Several school districts around the country are considering allowing students to take a “mental health day” as an excused absence. That is already in place in Oregon, Illinois and parts of Maryland, and more schools have become interested during the pandemic.

In Maryland, several school districts have been encouraging students to counsel other students. Poindexter Ham, of the Maryland School Counselor Association, said those peer counseling programs help offset the lack of professional counselors and provide students with someone they can relate to.

“It’s identifying ... teens to really be that connection and that support for other teens and really reaching out and helping,” she said.

All these efforts may one day improve the lack of access to adequate mental health services plaguing the nation’s schools, but students say they’re not yet seeing results.

Fuster, the Miami Lakes senior, said she sees her classmates struggling constantly.

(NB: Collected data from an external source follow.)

(* ===== verification/MiningProps.v ===== *)
(** * Properties of block preparation

    Verification of transactions, the preview of a block, the choice of its
    transactions and their aggregation. Every theorem has a witness on the
    small ledger of [LedgerProps.v]. *)

From S2P Require Import Prelude GoSlice GoLib Format Chameleon Protocol BlockFields Node Storage Params.
From S2P Require Import StateChange Ledger StateLemmas FeeLemmas Validation BlockLemmas Rollback BlockRuns LedgerProps.
From S2P Require Import Verify AddTx AddTxLemmas Aggregate AggregateLemmas BlockPrep BlockPrepLemmas.

(** ** Instances for the witnesses *)

Module Mine.
Import Toy.

(** Every signature is accepted; there is no multi-signature key. *)
#[global] Instance signatures : Signatures := {| ecdsa_Verify _ _ _ _ _ := true |}.
#[global] Instance node_keys : NodeKeys := {| multisigPubKey := None; validatorAccAddress := addr 3 |}.
#[global] Instance gosort : GoSort := insertion_GoSort.
#[global] Instance gosort_laws : GoSortLaws := insertion_GoSortLaws.
#[global] Instance map_order : MapOrder := list_MapOrder.
#[global] Instance map_order_laws : MapOrderLaws := list_MapOrderLaws.
#[global] Instance toy_digest_laws : DigestLaws := digest_laws.

Definition block0 : Block := newBlock zero_hash zero_hash (zeros 256) 1.
Definition txs0 : list Transaction :=
  [TFunds (pay 1 2 30 2 0); TConfig (mkConfigTx 0 1 2000 5 0 zero_sig None None); TFunds (pay 1 3 10 2 1); TFunds (pay 3 2 500 1 0)].

Definition is_done {A} (r : outcome A) : bool := match r with Done _ => true | _ => false end.

Lemma done_exists {A} (r : outcome (A * Miner)) : is_done r = true -> exists a m, r = Done (a, m).
Proof. destruct r as [ [a m]| |]; [|done..]. intros _. by exists a, m. Qed.

Lemma keyed_dec (s : gmap hash Account) :
  forallb (fun ha => bool_decide (SerializeHashContent (VBytes (acc_Address (snd ha))) = fst ha)) (map_to_list s) = true ->
  keyed s.
Proof.
  intros H h a Ha. rewrite forallb_forall in H.
  specialize (H (h, a) (proj1 (list_elem_of_In _ _) (proj2 (elem_of_map_to_list _ _ _) Ha))).
  by apply bool_decide_eq_true in H.
Qed.

Lemma plain_pay m from to amount fee cnt : db m = no_buckets ->
  0 <= amount < 2 ^ 62 -> 0 <= fee < 2 ^ 62 -> is_root (key from) m = false ->
  (acc_IsStaking <$> St m !! key from) <> Some true ->
  plain_tx m (TFunds (pay from to amount fee cnt)).
Proof.
  intros Hdb ? ? Hr Hs. split_and!; [unfold amounts_ok; simpl; lia|done|done| |by apply not_closed].
  intros a Ha. simpl in Ha. rewrite Ha in Hs. simpl in Hs. by destruct (acc_IsStaking a).
Qed.
End Mine.

Section props.
Context {DG : Digests} {DL : DigestLaws} {SG : Signatures} {NK : NodeKeys} {GR : GoRuntime}.
Context {GS : GoSort} {SL : GoSortLaws} {MO : MapOrder} {ML : MapOrderLaws}.

(** ** Verification *)

(** C13: authorisation.  A transaction that [verify] accepts is authorised: a
    funds transaction has a valid amount, existing accounts and the signature
    of the sender over its hash (and of the multi-signature key if it carries a
    second one); an account or configuration transaction has the signature of a
    root key, a stake that of its account; an update is signed by its issuer,
    who also signed the transaction to update, which exists and is of a type
    that can be updated. The check leaves the state alone. *)
Theorem verify_authorised tx m tx' m' :
  (forall t, tx = TFunds t -> 0 <= ftx_Amount t) ->
  verify tx m = Done ((tx', true), m') -> m' = m /\ authorised m tx'.
Proof. intros Ha H. apply verify_inv in H as [-> Hk]; [|done]. auto. Qed.

(** Keys and addresses.  A signature is checked against the key of an
    address with each coordinate shifted left by its leading zero bytes, so
    that it is the key the address was made from exactly when no coordinate has
    a leading zero byte (or is zero). *)
Theorem signature_key x y h signature :
  0 <= x < 2 ^ 256 -> 0 <= y < 2 ^ 256 ->
  let shifted z := z * 2 ^ (8 * (32 - Z.of_nat (nbytes z))) in
  IsSigned h signature (GetAddressFromPubKey (x, y)) =
    ecdsa_Verify (shifted x) (shifted y) h (be_val (take 32 signature)) (be_val (drop 32 signature)) /\
  (shifted x = x <-> x = 0 \/ nbytes x = 32%nat) /\ (shifted y = y <-> y = 0 \/ nbytes y = 32%nat).
Proof.
  intros Hx Hy shifted. unfold shifted. rewrite <-!copy32_value by done.
  split; [|split; by apply coordinate_kept]. unfold IsSigned, GetAddressFromPubKey. simpl fst. simpl snd.
  rewrite take_app_length', drop_app_length' by (by rewrite length_copy32). done.
Qed.

(** ** The preview of a block *)

(** C6: what is prepared will be accepted.  Transactions that [add_selected],
    the loop of [prepareBlock], adds one after the other to a block without
    local copies, with an empty queue and on an unchanged state: the queue of
    accepted funds transactions, applied in this order, is accepted by
    [fundsStateChange] outside the initial setup; the balances of the local
    copies are exactly those of the resulting accounts less the fees of the
    queued transactions, which every account can pay; and every queued
    transaction is authorised. The accounts are kept under their hashes, are
    well-formed, and hold together at most half of MAX_MONEY; no transaction is
    an update; amount and fee of a funds transaction fit 64 bits together, it
    has no data, so that no contract runs, its sender is neither root nor
    staking, and it is not closed. *)
Theorem preview_exact map_fuel m b txs b' m' :
  keyed (St m) -> roomy (St m) -> blk_StateCopy b = ∅ -> queue m = [] -> Forall (plain_tx m) txs ->
  add_selected map_fuel b txs m = Done (b', m') ->
  exists s, fundsStateChange (queue m') false m = Done (None, with_St s m) /\
    (forall h, option_Forall2 (owes (fees_of (queue m') h)) (view b' (St m) !! h) (s !! h)) /\
    Forall (fun tx => authorised m (TFunds tx)) (queue m').
Proof.
  intros Hk Hr Hb Hq Hall H.
  eapply (add_selected_previewed map_fuel m txs Hk Hall b [] (St m)) in H as (_ & s & [H1 H2 H3 H4 H5]);
    [by exists s|done|done|by apply previewed_nil].
Qed.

She tries to help when she can, but she’s also aware that she’s not a trained therapist. So she’s hoping that students in her school, and others, get the help they need sooner than later.

“A lot of kids at my school ... suffer from intense anxiety,” she said. “And when I'm feeling like I want to cry in the bathroom ... I would like to be able to go to the counselor's office and feel safe and secure and cry in there instead.”

Cortes, Moore and Souffrant are high school students at Luella High School in Locust Grove, Georgia, North Cobb High School in Kennesaw, Georgia, and Miami Lakes Educational Center in Miami. They were participants in Urban Health Media Project’s reporting workshop on pandemic student mental health in fall of 2021. Urban Health Media Project student Melissa Noda contributed to this story.